Ginzburg was not able to keep a diary during her years in prison, camps and exile. And yet she remembered everything. In this work you’ll find hundreds of dialogues and an equal amount of names of real people from this time. «Крутой маршрут» is a terrible, beautiful, true chronicle of this time in the history of this country. Not only do I highly recommend it because of its value as a source for historical facts, but as a document of what it means to be a woman. Ginzburg is first and foremost a woman. I don’t really know how to explain it, but that’s what I found most in this memoir - her pride of herself and her sex combined with a marvelous dedication to motherhood which I have never read anywhere else before (but then again, I haven’t read that many books written by women - yet!).

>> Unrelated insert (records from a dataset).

Lemma SFdiv_core_at_most mx ex my ey :
  ((0 < (SFdiv_core_binary prec emax (Zpos mx) ex (Zpos my) ey).1.1)%Z ->
     (Zdigits2 (SFdiv_core_binary prec emax (Zpos mx) ex (Zpos my) ey).1.1
      + (SFdiv_core_binary prec emax (Zpos mx) ex (Zpos my) ey).1.2
      <= Zpos (digits2_pos mx) + ex - (Zpos (digits2_pos my) + ey) + 1)%Z)
  /\ ((SFdiv_core_binary prec emax (Zpos mx) ex (Zpos my) ey).1.2
      <= Z.max (Zpos (digits2_pos mx) + ex - (Zpos (digits2_pos my) + ey) - 53) (-1074))%Z.
Proof.
  unfold SFdiv_core_binary. cbv zeta.
  change (Zdigits2 (Zpos mx)) with (Zpos (digits2_pos mx)).
  change (Zdigits2 (Zpos my)) with (Zpos (digits2_pos my)).
  rewrite !fexp_spec.
  assert (Hx := digits2_bounds mx). assert (Hy := digits2_bounds my).
  set (dx := Zpos (digits2_pos mx)) in *. set (dy := Zpos (digits2_pos my)) in *.
  assert (Hdx : (1 <= dx)%Z) by (subst dx; lia).
  assert (Hdy : (1 <= dy)%Z) by (subst dy; lia).
  set (e' := Z.min (Z.max (dx + ex - (dy + ey) - 53) (-1074)) (ex - ey)).
  set (s := (ex - ey - e')%Z).
  assert (Hs : (0 <= s)%Z) by (subst s e'; lia).
  set (m' := match s with Zpos _ => Z.shiftl (Zpos mx) s | Z0 => Zpos mx | Zneg _ => 0%Z end).
  assert (Hm : (m' = Zpos mx * 2 ^ s)%Z).
  { subst m'. destruct s as [|p|p] eqn:Es; try lia. now rewrite Z.shiftl_mul_pow2. }
  assert (Hq := Z.mul_div_le m' (Zpos my) ltac:(lia)).
  unfold Z.div in Hq. destruct (Z.div_eucl m' (Zpos my)) as [q r]. cbn [fst snd] in *.
  split; [|subst e'; lia].
  intros Hpos. rewrite Zdigits2_log2 by exact Hpos.
  assert (Hl := Z.log2_spec q Hpos).
  assert (H2s : (0 < 2 ^ s)%Z) by (apply Z.pow_pos_nonneg; lia).
  assert (Hlog := Z.log2_nonneg q).
  assert (Hlt : (2 ^ (Z.log2 q + (dy - 1)) < 2 ^ (dx + s))%Z).
  { rewrite !Z.pow_add_r by lia.
    assert (0 < 2 ^ Z.log2 q)%Z by (apply Z.pow_pos_nonneg; lia).
    assert (0 < 2 ^ (dy - 1))%Z by (apply Z.pow_pos_nonneg; lia).
    nia. }
  apply Z.pow_lt_mono_r_iff in Hlt; subst s; lia.
Qed.

Lemma SFdiv_magnitude s mx ex my ey :
  (-1021 <= Zpos (digits2_pos mx) + ex - (Zpos (digits2_pos my) + ey) <= 1021)%Z ->
  exists m e,
    SFdiv prec emax (S754_finite s mx ex) (S754_finite false my ey) = S754_finite s m e
    /\ (Zpos (digits2_pos m) + e
        <= Zpos (digits2_pos mx) + ex - (Zpos (digits2_pos my) + ey) + 2)%Z.
Proof.
  intros Hd. simpl.
  destruct (SFdiv_core_at_least mx ex my ey ltac:(lia)) as [H1 H2].
  destruct (SFdiv_core_at_most mx ex my ey) as [H3 H4]. specialize (H3 H1).
  destruct (SFdiv_core_binary prec emax (Zpos mx) ex (Zpos my) ey) as [[mz ez] lz].
  cbn [fst snd] in *. replace (xorb s false) with s by (destruct s; reflexivity).
  destruct (binary_round_aux_magnitude s mz ez lz) as (m & e & -> & Hm); try lia.
  exists m, e. split; [reflexivity | lia].
Qed.

Lemma digits2_normal m e :
  bounded prec emax m e = true -> (-1074 < e)%Z -> Zpos (digits2_pos m) = 53%Z.
Proof.
  intros H He. destruct (bounded_spec _ _ H) as (_ & Hm & Hn). specialize (Hn He).
  assert (Hb := digits2_bounds m). set (d := Zpos (digits2_pos m)) in *.
  assert (d - 1 < 53)%Z by (apply (Z.pow_lt_mono_r_iff 2); lia).
  assert (52 < d)%Z by (apply (Z.pow_lt_mono_r_iff 2); lia).
  lia.
Qed.

(** The quotient of a number of a tier by the lower end of the tier. *)
Lemma tier_quotient (v c hi : number) mc ec mh eh :
  Prim2SF c = S754_finite false mc ec -> (-1074 < ec)%Z ->
  Prim2SF hi = S754_finite false mh eh -> (eh <= ec + 1021)%Z ->
  ge v c = true -> lt v hi = true ->
  exists m e, Prim2SF (v / c) = S754_finite false m e
              /\ (Zpos (digits2_pos m) + e <= eh - ec + 2)%Z.
Proof.
  intros Ec Hc Eh Hh Hge Hlt.
  assert (Vv := Prim2SF_valid v). assert (Vc := Prim2SF_valid c). rewrite Ec in Vc.
  unfold ge, lt in *. rewrite leb_spec, Ec in Hge. rewrite ltb_spec, Eh in Hlt.
  rewrite div_spec, Ec. unfold SF64div.
  destruct (Prim2SF v) as [sv|sv| |sv mv ev]; try (destruct sv); try discriminate.
  unfold SFleb, SFcompare in Hge. unfold SFltb, SFcompare in Hlt.
  assert (H1 : (ec <= ev)%Z) by (destruct (Z.compare_spec ec ev); try discriminate; lia).
  assert (H2 : (ev <= eh)%Z) by (destruct (Z.compare_spec ev eh); try discriminate; lia).
  simpl in Vv, Vc.
  assert (Dv := digits2_normal _ _ Vv ltac:(lia)). assert (Dc := digits2_normal _ _ Vc Hc).
  destruct (SFdiv_magnitude false mv ev mc ec ltac:(lia)) as (m & e & -> & Hm).
  exists m, e. split; [reflexivity | lia].
Qed.

(** ** Numbers that [toFixed] prints in fixed notation *)

Lemma magnitude_in_range (q : number) s m e :
  Prim2SF q = S754_finite s m e -> (Zpos (digits2_pos m) + e <= 69)%Z ->
  is_nan q = false /\ (1e21 <=? abs q) = false.
Proof.
  intros E H. split; [apply not_nan_spec; rewrite E; discriminate|].
  assert (V := Prim2SF_valid q). rewrite E in V. simpl in V.
  assert (He : (e < 17)%Z).
  { destruct (Z.le_gt_cases e (-1074)) as [Hs|Hn]; [lia|].
    assert (D := digits2_normal _ _ V Hn). lia. }
  rewrite leb_spec, abs_spec, E.
  replace (Prim2SF 1e21) with (S754_finite false 7629394531250000 17) by reflexivity.
  unfold SFabs, SFleb, SFcompare.
  destruct (Z.compare_spec 17 e); reflexivity || lia.
Qed.

Lemma magnitude_below (q : number) m e :
  Prim2SF q = S754_finite false m e -> (Zpos (digits2_pos m) + e <= 69)%Z ->
  lt q 1e21 = true.
Proof.
  intros E H.
  assert (V := Prim2SF_valid q). rewrite E in V. simpl in V.
  assert (He : (e < 17)%Z).
  { destruct (Z.le_gt_cases e (-1074)) as [Hs|Hn]; [lia|].
    assert (D := digits2_normal _ _ V Hn). lia. }
  unfold lt. rewrite ltb_spec, E.
  replace (Prim2SF 1e21) with (S754_finite false 7629394531250000 17) by reflexivity.
  unfold SFltb, SFcompare.
  destruct (Z.compare_spec e 17); reflexivity || lia.
Qed.

Lemma at_least_not_negative (v c : number) mc ec :
  Prim2SF c = S754_finite false mc ec -> ge v c = true -> zero_or_signed false (Prim2SF v).
Proof.
  intros Ec. unfold ge. rewrite leb_spec, Ec.
  destruct (Prim2SF v) as [sv|sv| |sv mv ev]; try (destruct sv); try discriminate; reflexivity.
Qed.

Lemma not_negative_in_range (q : number) :
  zero_or_signed false (Prim2SF q) -> lt q 1e21 = true ->
  is_nan q = false /\ (1e21 <=? abs q) = false.
Proof.
  intros Hs Hlt. assert (Hge := lt_not_ge _ _ Hlt). unfold ge in Hge.
  rewrite leb_spec in Hge. unfold lt in Hlt. rewrite ltb_spec in Hlt.
  split; [apply not_nan_spec; intros E; rewrite E in Hs; exact Hs|].
  rewrite leb_spec, abs_spec.
  destruct (Prim2SF q) as [s|s| |s m e]; simpl in Hs; subst; try contradiction.
  - reflexivity.
  - discriminate Hlt.
  - exact Hge.
Qed.

(** ** Texts without a point *)

Lemma dotted_append a b : dotted (a ++ b) = (dotted a || dotted b)%bool.
Proof.
  unfold dotted. induction a as [|c a IH]; [reflexivity|].
  change (String c a ++ b) with (String c (a ++ b)). simpl. rewrite IH.
  now rewrite orb_assoc.
Qed.

Lemma two_decimals_dotted s : two_decimals s -> dotted s = true.
Proof.
  intros (a & b & -> & _). rewrite dotted_append. apply orb_true_iff. right. reflexivity.
Qed.

Lemma toFixed_negative (v : number) f : lt v 0 = true -> explicit_minus (toFixed v f) = true.
Proof.
  unfold lt. rewrite ltb_spec. unfold toFixed, Number_toString.
  destruct (Prim2SF v) as [s|s| |s m e]; try destruct s; try discriminate; reflexivity.
Qed.

(** ** The tier of an amount *)

Lemma tier_B (v : number) :
  ge v 1e9 = true ->
  TokenCard.formatCurrency (Some v) = "$" ++ toFixed (v / 1e9) 2 ++ "B".
Proof. unfold TokenCard.formatCurrency. now intros ->. Qed.

Lemma tier_M (v : number) :
  ge v 1e6 = true -> lt v 1e9 = true ->
  TokenCard.formatCurrency (Some v) = "$" ++ toFixed (v / 1e6) 2 ++ "M".
Proof.
  unfold TokenCard.formatCurrency. intros H1 H2. now rewrite (lt_not_ge _ _ H2), H1.
Qed.

Lemma tier_K (v : number) :
  ge v 1e3 = true -> lt v 1e6 = true ->
  TokenCard.formatCurrency (Some v) = "$" ++ toFixed (v / 1e3) 2 ++ "K".
Proof.
  unfold TokenCard.formatCurrency. intros H1 H2.
  assert (H3 : lt v 1e9 = true) by (apply (lt_trans v 1e6 1e9); [exact H2 | reflexivity]).
  now rewrite (lt_not_ge _ _ H3), (lt_not_ge _ _ H2), H1.
Qed.

Lemma no_tier (v : number) :
  ge v 1e3 = false -> TokenCard.formatCurrency (Some v) = "$" ++ toFixed v 2.
Proof.
  unfold TokenCard.formatCurrency. intros H.
  assert (H6 : ge v 1e6 = false).
  { destruct (ge v 1e6) eqn:E; [|reflexivity].
    rewrite <- H. symmetry. apply (ge_trans v 1e6 1e3); [exact E | reflexivity]. }
  assert (H9 : ge v 1e9 = false).
  { destruct (ge v 1e9) eqn:E; [|reflexivity].
    rewrite <- H. symmetry. apply (ge_trans v 1e9 1e3); [exact E | reflexivity]. }
  now rewrite H9, H6, H.
Qed.

(** The quotients of the tiers "M" and "K" are below 1e21, and so is
    the one of the tier "B" for an amount below 1e22. *)
Lemma quotient_B (v : number) :
  ge v 1e9 = true -> lt v 1e22 = true -> lt (v / 1e9) 1e21 = true.
Proof.
  intros H1 H2.
  destruct (tier_quotient v 1e9 1e22 8388608000000000 (-23) 4768371582031250 21)
    as (m & e & E & Hm); try reflexivity; try assumption; try lia.
  apply (magnitude_below _ m e E). lia.
Qed.

Lemma quotient_M (v : number) :
  ge v 1e6 = true -> lt v 1e9 = true ->
  is_nan (v / 1e6) = false /\ (1e21 <=? abs (v / 1e6)) = false.
Proof.
  intros H1 H2.
  destruct (tier_quotient v 1e6 1e9 8589934592000000 (-33) 8388608000000000 (-23))
    as (m & e & E & Hm); try reflexivity; try assumption; try lia.
  apply (magnitude_in_range _ false m e E). lia.
Qed.

Lemma quotient_K (v : number) :
  ge v 1e3 = true -> lt v 1e6 = true ->
  is_nan (v / 1e3) = false /\ (1e21 <=? abs (v / 1e3)) = false.
Proof.
  intros H1 H2.
  destruct (tier_quotient v 1e3 1e6 8796093022208000 (-43) 8589934592000000 (-33))
    as (m & e & E & Hm); try reflexivity; try assumption; try lia.
  apply (magnitude_in_range _ false m e E). lia.
Qed.

Lemma quotient_not_negative (v c : number) mc ec :
  Prim2SF c = S754_finite false mc ec -> ge v c = true ->
  zero_or_signed false (Prim2SF (v / c)).
Proof.
  intros Ec H. rewrite div_spec, Ec.
  apply SFdiv_signed. exact (at_least_not_negative v c mc ec Ec H).
Qed.

(** C6, for amounts that [toFixed] prints in fixed notation.
    [formatCurrency] returns ["$0"] for null and undefined.  From 1e9
    upwards it returns ["$"], [toFixed(2)] of the amount divided by 1e9,
    and ["B"], which is that quotient to two decimal places when the
    quotient is below 1e21, as it is for every amount below 1e22.
    From 1e6 up to 1e9 it returns ["$"], the amount divided by 1e6 to
    two decimal places, and ["M"]; from 1e3 up to 1e6 the same with 1e3
    and ["K"].  In every other case it returns ["$"] and [toFixed(2)]
    of the amount, which is the amount to two decimal places when the
    amount is not NaN and is below 1e21 in magnitude.  The tiers change
    exactly at 1e9, 1e6 and 1e3: each of the three is in the upper
    tier and the Number just below it in the lower one.  The table's
    [formatNumber] for currencies is the same function on numbers. *)
Theorem formatCurrency_tiers (v : number) :
  TokenCard.formatCurrency None = "$0"
  /\ (ge v 1e9 = true ->
        TokenCard.formatCurrency (Some v) = "$" ++ toFixed (v / 1e9) 2 ++ "B"
        /\ (lt (v / 1e9) 1e21 = true -> to_two_decimals (v / 1e9) (toFixed (v / 1e9) 2))
        /\ (lt v 1e22 = true -> lt (v / 1e9) 1e21 = true))
  /\ (ge v 1e6 = true -> lt v 1e9 = true ->
        TokenCard.formatCurrency (Some v) = "$" ++ toFixed (v / 1e6) 2 ++ "M"
        /\ to_two_decimals (v / 1e6) (toFixed (v / 1e6) 2))
  /\ (ge v 1e3 = true -> lt v 1e6 = true ->
        TokenCard.formatCurrency (Some v) = "$" ++ toFixed (v / 1e3) 2 ++ "K"
        /\ to_two_decimals (v / 1e3) (toFixed (v / 1e3) 2))
  /\ (ge v 1e3 = false ->
        TokenCard.formatCurrency (Some v) = "$" ++ toFixed v 2
        /\ (is_nan v = false -> (1e21 <=? abs v) = false ->
              to_two_decimals v (toFixed v 2)))
  /\ (TokenCard.formatCurrency (Some 1e9) = "$1.00B"
      /\ TokenCard.formatCurrency (Some (below 1e9)) = "$1000.00M"
      /\ TokenCard.formatCurrency (Some 1e6) = "$1.00M"
      /\ TokenCard.formatCurrency (Some (below 1e6)) = "$1000.00K"
      /\ TokenCard.formatCurrency (Some 1e3) = "$1.00K"
      /\ TokenCard.formatCurrency (Some (below 1e3)) = "$1000.00")
  /\ Protocols.formatNumber v Protocols.currency = TokenCard.formatCurrency (Some v).
Proof.
  split; [reflexivity|]. split; [|split; [|split; [|split; [|split]]]].
  - intros H. split; [now apply tier_B|]. split; [|now apply quotient_B].
    intros Hq.
    destruct (not_negative_in_range (v / 1e9)) as [Hn Hr]; [|exact Hq|].
    { apply (quotient_not_negative v 1e9 8388608000000000 (-23)); [reflexivity | exact H]. }
    now apply toFixed_to_two_decimals.
  - intros H1 H2. split; [now apply tier_M|].
    destruct (quotient_M v H1 H2) as [Hn Hr]. now apply toFixed_to_two_decimals.
  - intros H1 H2. split; [now apply tier_K|].
    destruct (quotient_K v H1 H2) as [Hn Hr]. now apply toFixed_to_two_decimals.
  - intros H. split; [now apply no_tier|]. apply toFixed_to_two_decimals.
  - repeat split; vm_compute; reflexivity.
  - reflexivity.
Qed.

Lemma formatCurrency_witness :
  TokenCard.formatCurrency (Some 2500000000) = "$2.50B"
  /\ to_two_decimals (2500000 / 1e6) (toFixed (2500000 / 1e6) 2)
  /\ TokenCard.formatCurrency (Some 2500000) = "$2.50M"
  /\ TokenCard.formatCurrency (Some 2500) = "$2.50K"
  /\ TokenCard.formatCurrency (Some 2.5) = "$2.50".
Proof.
  split; [rewrite (proj1 (proj1 (proj2 (formatCurrency_tiers 2500000000)) eq_refl));
          vm_compute; reflexivity|].
  destruct (proj1 (proj2 (proj2 (formatCurrency_tiers 2500000))) eq_refl eq_refl) as [E D].
  split; [exact D|]. split; [rewrite E; vm_compute; reflexivity|].
  split; [rewrite (proj1 (proj1 (proj2 (proj2 (proj2 (formatCurrency_tiers 2500))))
                            eq_refl eq_refl)); vm_compute; reflexivity|].
  rewrite (proj1 (proj1 (proj2 (proj2 (proj2 (proj2 (formatCurrency_tiers 2.5))))) eq_refl));
    vm_compute; reflexivity.
Defined.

What I would recommend above everything else is of course to read it in the original Russian - not only because Ginzburg has a rich language, but also because she often quotes poetry. Both her own poems and the poems of many famous Russian poets. Poetry helped her survive these hardships. Poetry saved her life.

To me reading this memoir is one of the greatest reading experiences of my life. And the best part about admitting to this is that I haven’t finished it yet - thus the greatest reading experience of my life will continue!

 

«По уральским местам Варлама Шаламова» [Visiting Varlam Shalamov's Ural ‘Sites’]

Posted by Josefina

The map on the left shows a ‘cluster’ of towns in the Ural Mountains connected with the fate of the great Russian writer and poet «Варлам Тихонович Шаламов» [Varlam Tikhonovich Shalamov], all four of them are located in the northern part of «Пермский край» [Perm Administrative Division (of Russian Federation)]. (The red dot marked with an ‘A’ shows the destination for my next trip tomorrow: «Курган» [Kurgan]). The map on the right shows Shalamov’s four Ural cities almost up-close: «Березники» [Berezniki; red dot], «Соликамск» [Solikamsk; blue dot], «Чердынь» [Cherdyn'; pink dot] and «Красновишерск» [Krasnovishersk; yellow dot]. It takes about six hours by bus to travel from Perm’ to Krasnovishersk.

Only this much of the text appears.